Supreme Court of Wyoming
Apr 25, 2011
2011 WY 72 (Wyo. 2011)

Summary

refusing to conduct separate analysis under the Wyoming Constitution where the appellant did not argue that it provided greater protection under the circumstances of the case

Summary of this case from Gibson v. State

Opinion

No. S-10-0194.

April 25, 2011.

Appeal from the District Court, Carbon County, Wade E. Waldrip, J.

Representing Appellant: R. Michael Vang, Fleener Vang, LLC, Laramie, Wyoming.

Representing Appellee: Bruce A. Salzburg, Attorney General; Robin Sessions Cooley, Deputy Attorney General; Kenneth J. Miller, Senior Assistant Attorney General; Douglas J. Moench, Senior Assistant Attorney General.
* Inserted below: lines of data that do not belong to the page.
Lemma core_release d j fl lg W1 w W2 R R' A F U D1 r D2 : core d j fl lg (W1 ++ w :: W2) R A F U (D1 ++ r :: D2) -> R ≡ₚ r :: R' -> key <$> R' ≡ₚ omap asked (W1 ++ W2) ->
  core (released r d) j fl lg (W1 ++ W2) R' A F U (D1 ++ D2).
Proof.
  intros [Hall Hsz Hnd Hrg Hfr Hfm Hav Hfl Hus Hb Hdn Hw [Hbf Hbl] Hlg Hm] HR HW. assert (chains R ≡ₚ chain_of r ++ chains R') as Hch by (unfold chains; by rewrite HR, bind_cons).
  rewrite Hch in Hnd, Hrg. apply NoDup_app in Hnd as (Hn1 & Hn2 & Hn3). apply Forall_app in Hrg as [Hr1 Hr2]. rewrite HR in Hfm, Hm. apply Forall_cons in Hfm as [_ Hfm]. apply Forall_cons in Hm as [_ Hm].
  set (d1 := set_binfo (<[Z.to_nat (q0 r) := (None, snd (info_at d (q0 r)))]> (binfo d)) d). assert (sized d1) as Hs1 by (destruct Hsz as (?&?&?&?&?); unfold sized; cbn; by rewrite length_insert). destruct (freed_spec r d1 Hs1 Hn1 Hr1) as (Hs2 & Eb & Hf2 & Hd2). split; try done.
  - apply (Permutation_cons_inv (a := r)). rewrite <- HR, Hall. solve_Permutation.
  - intros i Hi. change (released r d) with (freed r d1). rewrite Hf2 by lia. change (is_free d1 i) with (is_free d i). rewrite (Hfr i Hi), Hch, elem_of_app. destruct (decide (i ∈ chain_of r)) as [Hc|Hc]; [|tauto]. pose proof (Hn2 i Hc). tauto.
  - rewrite Forall_forall in Hfm. rewrite Forall_forall in Hr2. apply Forall_forall. intros r' Hr'. assert (forall i, i ∈ chain_of r' -> 0 <= i /\ i ∉ chain_of r) as Hi. { intros i Hi. pose proof (chains_in r' R' i Hr' Hi) as Hc. split; [apply Hr2 in Hc; lia|]. intros H. by apply (Hn2 i). }
    apply (formatted_ext d); [intros i Hii; destruct (Hi i Hii); change (released r d) with (freed r d1); by rewrite Hd2| |by apply Hfm]. unfold info_at. change (released r d) with (freed r d1). rewrite Eb. cbn [binfo set_binfo d1]. destruct (Hi (q0 r')) as [Ha Hb']; [by left|]. rewrite list_lookup_insert_ne; [done|]. intros E. apply Hb'. rewrite Forall_forall in Hr1. assert (q0 r' = q0 r) as ->; [|by left].
    assert (0 <= q0 r) by (apply Hr1; by left). lia.
  - eapply (Forall_app _ [r]), forall_perm; [exact Hdn|solve_Permutation].
  - rewrite fmap_app in *. cbn [fmap list_fmap] in Hbf. rewrite Forall_app, Forall_cons in Hbl. split; [|apply Forall_app; split; apply Hbl].
    apply NoDup_app in Hbf as (H1 & H2 & [H3 H4]%NoDup_cons). apply NoDup_app. split; [done|]. split; [|done]. intros z Hz Hz'. apply (H2 z Hz). by right.
  - apply (Forall_app _ [r]). eapply forall_perm; [exact Hlg|solve_Permutation].
Qed.

(** *** [virtio_disk_rw] *)

Lemma core_rename d j fl lg W1 w w' W2 R A F U D : core d j fl lg (W1 ++ w :: W2) R A F U D -> asked w' = asked w -> w_buf w' = w_buf w -> core d j fl lg (W1 ++ w' :: W2) R A F U D.
Proof.
  intros [] Ea Ew. split; try done; [rewrite co_wait0, !omap_app; cbn [omap list_omap]; by rewrite Ea|]. rewrite !fmap_app in *. cbn [fmap list_fmap] in *. rewrite !Forall_app, !Forall_cons in *. by rewrite Ew.
Qed.

(** What [virtio_disk_rw] promises when it comes back, or sleeps. *)
Definition came_back (lg : list xfer) (w : waiter) (r : susp (rw_point * bool) unit) (p : pst) : Prop :=
  match r with
  | Done _ => w_at w <> NeedDesc /\ Xfer (w_hdr w) (buf_data (w_buf w)) BSIZE (negb (w_write w)) ∈ drop (w_mark w) lg
  | Asleep (NeedDone _, _) => w_at w = NeedDesc -> header (km p) (w_stack w) (w_block w) (w_write w)
  | Asleep (NeedDesc, _) => w_at w = NeedDesc
  end.

Lemma wp_rw_wait d j fl lg W1 w W2 R A F U D i p (Q : susp bool unit -> vst -> Prop) : core d j fl lg (W1 ++ w :: W2) R A F U D -> w_at w = NeedDone i ->
  held 1 (Some (w_me w)) p -> (w_me w < Z.to_nat NPROC)%nat -> vdisk_lock d = spin_mine ->
  (forall ie p', km p' = km p -> Q (Asleep ie) (VSt (set_vdisk_lock spin_free d) p')) ->
  (bdisk d !! w_buf w <> Some 1 -> forall d' p' R' D', core d' j fl lg (W1 ++ W2) R' A F U D' -> vdisk_lock d' = spin_free -> came_back lg w (Done tt) p' -> Q (Done tt) (VSt d' p')) ->
  wp (rw_wait free_addr buf_addr i (w_buf w)) Q (VSt d p).
Proof.
  intros HC Hat Hh Hme Hl H1 H2. unfold rw_wait. apply wp_bind, wp_on_vd_get. destruct (default 0 (bdisk d !! w_buf w) =? 1) eqn:Eb; [apply wp_bind, (wp_vd_sleep _ _ (w_me w)); [done|done|done|intros ie p' K; by apply wp_ret, H1]|].
  assert (bdisk d !! w_buf w <> Some 1) as Hnb by (intros E; by rewrite E in Eb). destruct (core_asked _ _ _ _ _ _ _ _ _ _ _ _ i HC Hat) as (r & R' & HR & Ha & <- & HW). unfold asked in Ha. rewrite Hat in Ha. injection Ha as Ebuf Ew Eh Em.
  assert (r ∈ D) as HD. { assert (r ∈ R) as Hr by (rewrite HR; by left). rewrite (co_all _ _ _ _ _ _ _ _ _ _ HC), !app_assoc, elem_of_app in Hr. destruct Hr as [Hr|]; [|done]. pose proof (co_busy _ _ _ _ _ _ _ _ _ _ HC) as Hb. rewrite Forall_forall in Hb. destruct Hnb. rewrite Ebuf. apply Hb. by rewrite app_assoc. }
  apply list_elem_of_split in HD as (D1 & D2 & ->). pose proof (core_release _ _ _ _ _ _ _ _ _ _ _ _ _ _ _ HC HR HW) as HC'.
  assert (came_back lg w (Done tt) p) as Hcb. { split; [by rewrite Hat|]. pose proof (co_log _ _ _ _ _ _ _ _ _ _ HC) as Hg. rewrite Forall_forall in Hg. rewrite Ebuf, Ew, Eh, Em. apply (Hg r). set_solver. }
  destruct HC as [_ Hsz Hnd Hrg Hfr Hfm _ _ _ _ _ _ _ _ _]. assert (formatted d r) as [F0 F1 F2 Fi] by (rewrite Forall_forall in Hfm; apply Hfm; rewrite HR; by left).
  assert (forall i, i ∈ chain_of r -> i ∈ chains R) as Hin by (intros i; apply chains_in; rewrite HR; by left). assert (NoDup (chain_of r)) as Hn by (unfold chains in Hnd; rewrite HR, bind_cons in Hnd; by apply NoDup_app in Hnd as [? _]).
  apply wp_bind, wp_on_vd_modify. set (d1 := set_binfo _ d). apply wp_bind, (wp_free_chain d1 p 1 (Some (w_me w)) r); [|done| |done|done|done|done|].
  - destruct Hsz as (?&?&?&?&?). unfold sized. cbn. by rewrite length_insert.
  - apply Forall_forall. intros i Hi%Hin. rewrite Forall_forall in Hrg. pose proof (Hrg i Hi) as Hi'. split; [done|]. change (is_free d1 i) with (is_free d i). intros H. by apply (Hfr i Hi') in H.
  - intros p1 Hh1. apply wp_bind, (wp_vd_release _ 1 (Some (w_me w))); [done|lia|done|]. intros p2 Hh2 _. apply wp_ret. eapply (H2 Hnb); [|done|exact Hcb]. by apply core_lock.
Qed.

Lemma wp_rw_start d j fl lg W1 w W2 R A F U D p (Q : susp (rw_point * bool) unit -> vst -> Prop) : core d j fl lg (W1 ++ w :: W2) R A F U D -> w_at w = NeedDesc ->
  held 1 (Some (w_me w)) p -> (w_me w < Z.to_nat NPROC)%nat -> stack_at (w_stack w) (w_hdr w) (km p) -> vdisk_lock d = spin_mine ->
  (forall r d' p' R' A', core d' j fl lg (W1 ++ settle (length lg) w r ++ W2) R' A' F U D -> vdisk_lock d' = spin_free -> came_back lg w r p' -> Q r (VSt d' p')) ->
  wp (rw_start R_write free_addr status_addr buf_addr buf_data (w_stack w) kernel_pagetable (w_buf w) (w_block w) (w_write w)) Q (VSt d p).
Proof.
  intros HC Hat Hh Hme Hst Hl HQ. assert (asked w = None) as Ea by (unfold asked; by rewrite Hat). unfold rw_start. apply wp_bind, (wp_alloc3_desc free_addr 1 (Some (w_me w))); [apply HC|done| |].
  - intros i0 i1 i2 Hn Hf. set (r := Req i0 i1 i2 (w_buf w) (w_write w) (w_hdr w) (length lg)). change (take i2 (take i1 (take i0 d))) with (taken r d).
    set (w1 := Waiter (w_me w) (w_buf w) (w_block w) (w_write w) (NeedDone i0) false (w_stack w) (w_hdr w) (length lg)).
    assert (core (submitted r (taken r d)) j fl lg (W1 ++ w1 :: W2) (r :: R) (A ++ [r]) F U D) as HC1 by (eapply core_submit; done).
    apply wp_bind, (wp_rw_submit _ _ 1 (Some (w_me w)) i0 i1 i2 (w_buf w) (w_block w) (w_write w) (w_stack w) (w_hdr w) (length lg)); [by do 3 apply sized_take; apply HC|eapply Forall_impl; [exact Hf|]; by intros i []|done|done|].
    intros p1 Hh1 Hhd. fold r. apply wp_bind, (wp_rw_wait _ j fl lg W1 w1 W2 _ _ _ _ _ i0 p1 _ HC1); [done|done|done|done| |].
    + intros ie p2 K2. apply wp_ret. eapply HQ; [|done|]; [|intros _; by rewrite K2]. cbn [settle app]. rewrite Hat. eapply core_lock, core_rename; [exact HC1|done|done].
    + intros Hnb. destruct Hnb. pose proof (co_busy _ _ _ _ _ _ _ _ _ _ HC1) as Hb. rewrite Forall_forall in Hb. apply (Hb r). set_solver.
  - intros d' p' Hu Hh' Hk. apply wp_bind, (wp_vd_sleep _ _ (w_me w)); [done|done| |].
    + destruct Hu as [_ _ (x & y & _ & _ & ->)]. done.
    + intros ie p2 K2. apply wp_ret. eapply HQ; [|done|done]. cbn [settle app]. rewrite Hat. eapply core_lock, core_rename; [by eapply core_undone|unfold asked; by rewrite Hat|done].
Qed.

(** ** Every state that is reached *)

Definition sys_ok (s : vsys) : Prop := vdisk_lock (drv s) = spin_free /\ exists R A F U D, core (drv s) (dev_idx s) (dev_flight s) (dev_log s) (waiting s) R A F U D.

Lemma core_join d j fl lg W R A F U D w : core d j fl lg W R A F U D -> asked w = None -> w_buf w ∉ w_buf <$> W -> (w_buf w < length (bdisk d))%nat -> core d j fl lg (W ++ [w]) R A F U D.
Proof.
  intros [] Ea Hn Hl. destruct co_bufs0 as [Hb1 Hb2]. split; try done; [rewrite omap_app; cbn [omap list_omap]; by rewrite Ea, app_nil_r|]. rewrite fmap_app. split; [|by apply Forall_app; split; [|apply Forall_singleton]].
  apply NoDup_app. split; [done|]. split; [|apply NoDup_singleton]. intros z Hz Hz'. apply list_elem_of_singleton in Hz' as ->. done.
Qed.

Lemma wp_rw_call s w p : sys_ok s -> may_call s w p -> wp (rw_call w) (fun r s' =>
  sys_ok (VSys (vd s') (dev_idx s) (dev_flight s) (dev_log s) (waiting s ++ settle (length (dev_log s)) w r)) /\ came_back (dev_log s) w r (vps s')) (VSt (drv s) p).
Proof.
  intros [Hl (R & A & F & U & D & HC)] [Hat Hh Hme Hst Hnew Hbuf]. assert (asked w = None) as Ea by (unfold asked; by rewrite Hat). unfold rw_call, virtio_disk_rw. apply wp_bind, (wp_vd_acquire _ 0 (Some (w_me w))); [done|done|]. intros p1 Hh1 K1.
  eapply (wp_rw_start _ (dev_idx s) (dev_flight s) (dev_log s) (waiting s) w []); [by apply core_lock, core_join; [exact HC|..]|done|done|done|by rewrite K1|done|]. intros r d' p' R' A' HC' Hl' Hcb.
  rewrite app_nil_r in HC'. split; [|exact Hcb]. split; [done|]. by exists R', A', F, U, D.
Qed.

Lemma wp_rw_resume s W1 w W2 p : sys_ok s -> waiting s = W1 ++ w :: W2 -> switched_to w p -> wp (rw_resume w) (fun r s' =>
  sys_ok (VSys (vd s') (dev_idx s) (dev_flight s) (dev_log s) (W1 ++ settle (length (dev_log s)) w r ++ W2)) /\ came_back (dev_log s) w r (vps s')) (VSt (drv s) p).
Proof.
  intros [Hl (R & A & F & U & D & HC)] HW [Hr Hie Hme Hst]. rewrite HW in HC. unfold rw_resume, virtio_disk_rw_again. apply wp_bind, (wp_vd_sleep_return _ (w_me w)); [done|done|done|done|]. intros p1 Hh1 K1. destruct (w_at w) as [|i] eqn:Hat.
  - eapply (wp_rw_start _ (dev_idx s) (dev_flight s) (dev_log s) W1 w W2); [by apply core_lock|done|done|done|by rewrite K1|done|]. intros r d' p' R' A' HC' Hl' Hcb. split; [|exact Hcb]. split; [done|]. by exists R', A', F, U, D.
  - apply wp_bind. eapply (wp_rw_wait _ (dev_idx s) (dev_flight s) (dev_log s) W1 w W2 _ _ _ _ _ i); [by apply core_lock|done|done|done|done| |].
    + intros ie p2 _. apply wp_ret. split; [|by intros ?; congruence]. split; [done|]. exists R, A, F, U, D. do 2 apply core_lock. cbn [settle app]. rewrite Hat. eapply core_rename; [exact HC| |done]. unfold asked. cbn. by rewrite Hat.
    + intros _ d' p' R' D' HC' Hl' Hcb. apply wp_ret. split; [|exact Hcb]. split; [done|]. by exists R', A, F, U, D'.
Qed.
Before KITE, C.J., and GOLDEN, HILL, VOIGT, and BURKE, JJ.



[¶ 1] Appellant, Ronald Harvey, challenges an order from the district court affirming the suspension of his driver's license under Wyo. Stat. Ann. § 31-6-102 (LexisNexis 2009). Appellant contends the trooper who stopped him did not have probable cause to justify the stop. We affirm.

Wyo. Stat. Ann. § 31-6-102 provides as follows:

§ 31-6-102. Test to determine alcoholic or controlled substance content of blood; suspension of license.

(a) If arrested for an offense as defined by W.S. 31-5-233:

(i) Any person who drives or is in actual physical control of a motor vehicle upon a public street or highway in this state is deemed to have given consent, subject to the provisions of this act, to a chemical test or tests of his blood, breath or urine for the purpose of determining the alcohol concentration or controlled substance content of his blood. The test or tests shall be:

(A) Incidental to a lawful arrest;

(B) Given as promptly as possible after the arrest;

(C) Administered at the direction of a peace officer who has probable cause to believe the person was driving or in actual physical control of a motor vehicle upon a public street or highway in this state in violation of W.S. 31-5-233(b) or any other law prohibiting driving under the influence as defined by W.S. 31-5-233(a)(v). . . .

(e) If a person submits to chemical testing and the test result indicates the person has an alcohol concentration of eight one-hundredths of one percent (0.08%) or more, the peace officer shall submit his signed statement to the department. Based upon the statement the department shall suspend the person's Wyoming driver's license or his privilege to operate a motor vehicle in this state for ninety (90) days.

ISSUE

[¶ 2] Mr. Harvey presents the following issue:

Did the arresting officer present sufficient facts to find that Mr. Harvey violated the elements of Wyoming's Implied Consent law, specifically that the officer presented sufficient "admissible" evidence to support that he observed a valid violation of Wyoming Statute § 31-5-921(d)?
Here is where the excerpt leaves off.